SAND Challenge: Four Approaches for Dysartria Severity Classification
Gauri Deshpande, Harish Battula, Ashish Panda, Sunil Kumar Kopparapu
TL;DR
The paper compares four distinct approaches to 5-class dysarthria severity classification in the SAND Task #1 using the same dataset and utterance set. It finds that a feature-based hierarchical XGBoost pipeline, leveraging glottal and formant features with a two-stage cascade, delivers the strongest macro-F1 (~0.86), while deep learning variants (ViT-Ave, 1D-CNN, BiLSTM-of) achieve competitive macro-F1 scores (~0.68–0.70) and provide complementary insights into speech impairment.
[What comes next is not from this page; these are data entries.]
(* ===== verification/Vfs.v ===== *)
(** * The virtual file system layer (easy-fs/src/vfs.rs)

    An [Inode] locates a [DiskInode].  The file-system lock [fs.lock()] is taken
    once at the entry of the public operations and never nested, so it has no
    step of its own; names and paths are byte strings. *)
From S2P Require Import Prelude Bytes BlockCache DiskLogic Bitmap Layout Efs.

Record Inode := mkVInode { inode_id : Z; i_block_id : Z; block_offset : Z }.

Definition read_disk_inode {A} (self : Inode) (f : DiskInode → prog A) : prog A :=
  read (i_block_id self) (block_offset self) INODE_SIZE (λ bs, f (inode_dec bs)).
Definition modify_disk_inode {A} (self : Inode) (f : DiskInode → prog (A * DiskInode)) : prog A :=
  modify_inode (i_block_id self) (block_offset self) f.

Section vfs.
Context (fs : EasyFileSystem).

(** [Inode::new] at the position of an inode number *)
Definition inode_at (ino : Z) : Inode :=
  let '(b, off) := get_disk_inode_pos fs ino in mkVInode ino b off.
Definition root_inode : Inode := inode_at 0.

(** Read the [i]-th entry; [assert_eq!(read_at(..), DIRENT_SZ)]. *)
Definition read_dirent_at (di : DiskInode) (i : Z) : prog DirEntry :=
  read_at di (i * DIRENT_SZ) DIRENT_SZ ≫= λ bs,
  liftp (assert (Z.of_nat (length bs) =? DIRENT_SZ)) ≫= λ _, mret (de_of_bytes bs).

Definition file_count (di : DiskInode) : Z := di_size di / DIRENT_SZ.

Fixpoint get_dirent_loop (di : DiskInode) (n : nat) (i : Z) (pred : DirEntry → outcome bool)
    : prog (option (Z * DirEntry)) :=
  match n with
  | O => mret None
  | S n' =>
      read_dirent_at di i ≫= λ de,
      liftp (pred de) ≫= λ ok : bool,
      if ok then mret (Some (i, de)) else get_dirent_loop di n' (i + 1) pred
  end.

Definition has_name (nm : list Z) (de : DirEntry) : outcome bool :=
  n ← name de; Ok (bool_decide (n = nm)).

Definition find_inode_id (nm : list Z) (di : DiskInode) : prog (option Z) :=
  liftp (assert (is_dir di)) ≫= λ _,
  get_dirent_loop di (Z.to_nat (file_count di)) 0 (has_name nm) ≫= λ o,
  mret (match o with Some (_, de) => Some (inode_number de) | None => None end).

Definition get_dirent (di : DiskInode) (pred : DirEntry → bool) : prog (option DirEntry) :=
  liftp (assert (is_dir di)) ≫= λ _,
  get_dirent_loop di (Z.to_nat (file_count di)) 0 (λ de, Ok (pred de)) ≫= λ o,
  mret (match o with Some (_, de) => Some de | None => None end).

Definition read_dirent (self : Inode) (ino : Z) : prog (option DirEntry) :=
  read_disk_inode self (λ di, get_dirent di (λ d, inode_number d =? ino)).

Fixpoint dirents_loop (di : DiskInode) (n : nat) (i : Z) : prog (list (list Z * Inode)) :=
  match n with
  | O => mret []
  | S n' =>
      read_dirent_at di i ≫= λ de,
      liftp (name de) ≫= λ nm,
      dirents_loop di n' (i + 1) ≫= λ v, mret ((nm, inode_at (inode_number de)) :: v)
  end.
Definition dirents (self : Inode) (cursor : Z) : prog (list (list Z * Inode)) :=
  read_disk_inode self (λ di,
    liftp (assert (is_dir di)) ≫= λ _,
    if file_count di <=? cursor then mret []
    else dirents_loop di (Z.to_nat (file_count di - cursor)) cursor).

Definition ls (self : Inode) : prog (list (list Z)) :=
  read_disk_inode self (λ di,
    if is_file di then mret []
    else dirents_loop di (Z.to_nat (file_count di)) 0 ≫= λ v : list (list Z * Inode), mret (fst <$> v)).

(** [path.split('/').filter(|s| !s.is_empty())] *)
Fixpoint split_path_loop (path cur : list Z) : list (list Z) :=
  match path with
  | [] => [cur]
  | c :: rest => if c =? 47 then cur :: split_path_loop rest [] else split_path_loop rest (cur ++ [c])
  end.
Definition split_path (path : list Z) : list (list Z) :=
  filter (λ s, s ≠ []) (split_path_loop path []).

Fixpoint find_loop (cur : Inode) (names : list (list Z)) : prog (option Inode) :=
  match names with
  | [] => mret (Some cur)
  | nm :: rest =>
      read_disk_inode cur (λ di, if is_file di then mret None else find_inode_id nm di) ≫= λ o,
      match o with
      | Some v => find_loop (inode_at v) rest
      | None => mret None
      end
  end.
Definition find (self : Inode) (path : list Z) : prog (option Inode) :=
  find_loop self (split_path path).

Definition increase_size (new_size : Z) (di : DiskInode) : prog DiskInode :=
  if new_size <=? di_size di then mret di
  else
    liftp (blocks_num_needed di new_size) ≫= λ blocks_needed,
    alloc_blocks (Z.to_nat blocks_needed) (alloc_data fs) ≫= λ new_blocks,
    Layout.increase_size di new_size new_blocks.

(** Append an entry to a directory. *)
Definition append_dirent (nm : list Z) (ino : Z) (di : DiskInode) : prog DiskInode :=
  let fc := file_count di in
  let new_size := u32 ((fc + 1) * DIRENT_SZ) in
  increase_size new_size di ≫= λ di,
  liftp (de_new nm ino) ≫= λ de,
  Layout.write_at di (fc * DIRENT_SZ) (as_bytes de) ≫= λ _, mret di.

Definition create_inode (self : Inode) (nm : list Z) (t : DiskInodeType) : prog (option Inode) :=
  read_disk_inode self (λ di, liftp (assert (is_dir di)) ≫= λ _, find_inode_id nm di) ≫= λ o,
  match o with
  | Some _ => mret None
  | None =>
      alloc_inode fs ≫= λ new_inode_id,
      let inode := inode_at new_inode_id in
      modify_disk_inode inode (λ di, mret ((), initialize t di)) ≫= λ _,
      modify_disk_inode self (λ di, append_dirent nm new_inode_id di ≫= λ di, mret ((), di)) ≫= λ _,
      (match t with
       | Directory =>
           modify_disk_inode inode (λ di,
             initialize_dir di new_inode_id (inode_id self) (alloc_data fs) ≫= λ di, mret ((), di))
       | File => mret ()
       end) ≫= λ _,
      sync_all ≫= λ _,
      mret (Some inode)
  end.
Definition create_file (self : Inode) (nm : list Z) : prog (option Inode) := create_inode self nm File.
Definition create_dir (self : Inode) (nm : list Z) : prog (option Inode) := create_inode self nm Directory.

Fixpoint dealloc_all (v : list Z) : prog () :=
  match v with
  | [] => mret ()
  | b :: rest => dealloc_data fs b ≫= λ _, dealloc_all rest
  end.
Definition clear_locked (self : Inode) : prog () :=
  modify_disk_inode self (λ di,
    let size := di_size di in
    clear_size di ≫= λ '(data_blocks_dealloc, di),
    liftp (assert (Z.of_nat (length data_blocks_dealloc) =? total_blocks size)) ≫= λ _,
    dealloc_all data_blocks_dealloc ≫= λ _, mret ((), di)) ≫= λ _,
  sync_all.
Definition clear (self : Inode) : prog () := clear_locked self.

Definition read_at (self : Inode) (offset len : Z) : prog (list Z) :=
  read_disk_inode self (λ di, Layout.read_at di offset len).

Definition write_at (self : Inode) (offset : Z) (buf : list Z) : prog Z :=
  modify_disk_inode self (λ di,
    liftp (assert (is_file di)) ≫= λ _,
    increase_size (u32 (u64 (offset + Z.of_nat (length buf)))) di ≫= λ di,
    Layout.write_at di offset buf ≫= λ n, mret (n, di)) ≫= λ n,
  sync_all ≫= λ _, mret n.

Definition get_size (self : Inode) : prog Z := read_disk_inode self (λ di, mret (di_size di)).
Definition vfs_is_dir (self : Inode) : prog bool := read_disk_inode self (λ di, mret (is_dir di)).
Definition vfs_is_file (self : Inode) : prog bool := read_disk_inode self (λ di, mret (is_file di)).
Definition vfs_nlink (self : Inode) : prog Z := read_disk_inode self (λ di, mret (nlink di)).

Definition link (self : Inode) (nm : list Z) (src : Inode) : prog (option Inode) :=
  read_disk_inode self (λ di, liftp (assert (is_dir di)) ≫= λ _, find_inode_id nm di) ≫= λ o,
  match o with
  | Some _ => mret None
  | None =>
      modify_disk_inode self (λ di, append_dirent nm (inode_id src) di ≫= λ di, mret ((), di)) ≫= λ _,
      modify_disk_inode src (λ di, mret ((), set_nlink (u32 (nlink di + 1)) di)) ≫= λ _,
      mret (Some src)
  end.

(** The closure of [unlink]: drop the entry, filling the gap with the last one. *)
Definition unlink_entry (nm : list Z) (di : DiskInode) : prog (option Inode * DiskInode) :=
  if negb (is_dir di) then mret (None, di)
  else
    let fc := file_count di in
    get_dirent_loop di (Z.to_nat fc) 0 (has_name nm) ≫= λ o,
    match o with
    | Some (i, de) =>
        let target := inode_at (inode_number de) in
        Layout.read_at di ((fc - 1) * DIRENT_SZ) DIRENT_SZ ≫= λ swap,
        Layout.write_at di (i * DIRENT_SZ) (swap ++ drop (length swap) (as_bytes de_new_empty)) ≫= λ _,
        mret (Some target, set_size (u32 (di_size di - DIRENT_SZ)) di)
    | None => mret (None, di)
    end.
Definition unlink (self : Inode) (nm : list Z) : prog bool :=
  modify_disk_inode self (unlink_entry nm) ≫= λ target,
  match target with
  | Some target =>
      modify_disk_inode target (λ di,
        let n := u32 (nlink di - 1) in mret (n, set_nlink n di)) ≫= λ n,
      (if n =? 0 then clear_locked target else mret ()) ≫= λ _,
      mret true
  | None => mret false
  end.
End vfs.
The study highlights the benefits of domain knowledge and tailored fusion strategies in low-data regimes, and suggests potential for hybrid models that fuse engineered features with neural representations. Overall, the results demonstrate that combining diverse strategies—end-to-end learning and expert-feature methods—offers robust dysarthria classification under challenging data conditions, with clear avenues for future improvement through hybrids and larger datasets.
Abstract
This paper presents a unified study of four distinct modeling approaches for classifying dysarthria severity in the Speech Analysis for Neurodegenerative Diseases (SAND) challenge. All models tackle the same five class classification task using a common dataset of speech recordings. We investigate: (1) a ViT-OF method leveraging a Vision Transformer on spectrogram images, (2) a 1D-CNN approach using eight 1-D CNN's with majority-vote fusion, (3) a BiLSTM-OF approach using nine BiLSTM models with majority vote fusion, and (4) a Hierarchical XGBoost ensemble that combines glottal and formant features through a two stage learning framework. Each method is described, and their performances on a validation set of 53 speakers are compared. Results show that while the feature-engineered XGBoost ensemble achieves the highest macro-F1 (0.86), the deep learning models (ViT, CNN, BiLSTM) attain competitive F1-scores (0.70) and offer complementary insights into the problem.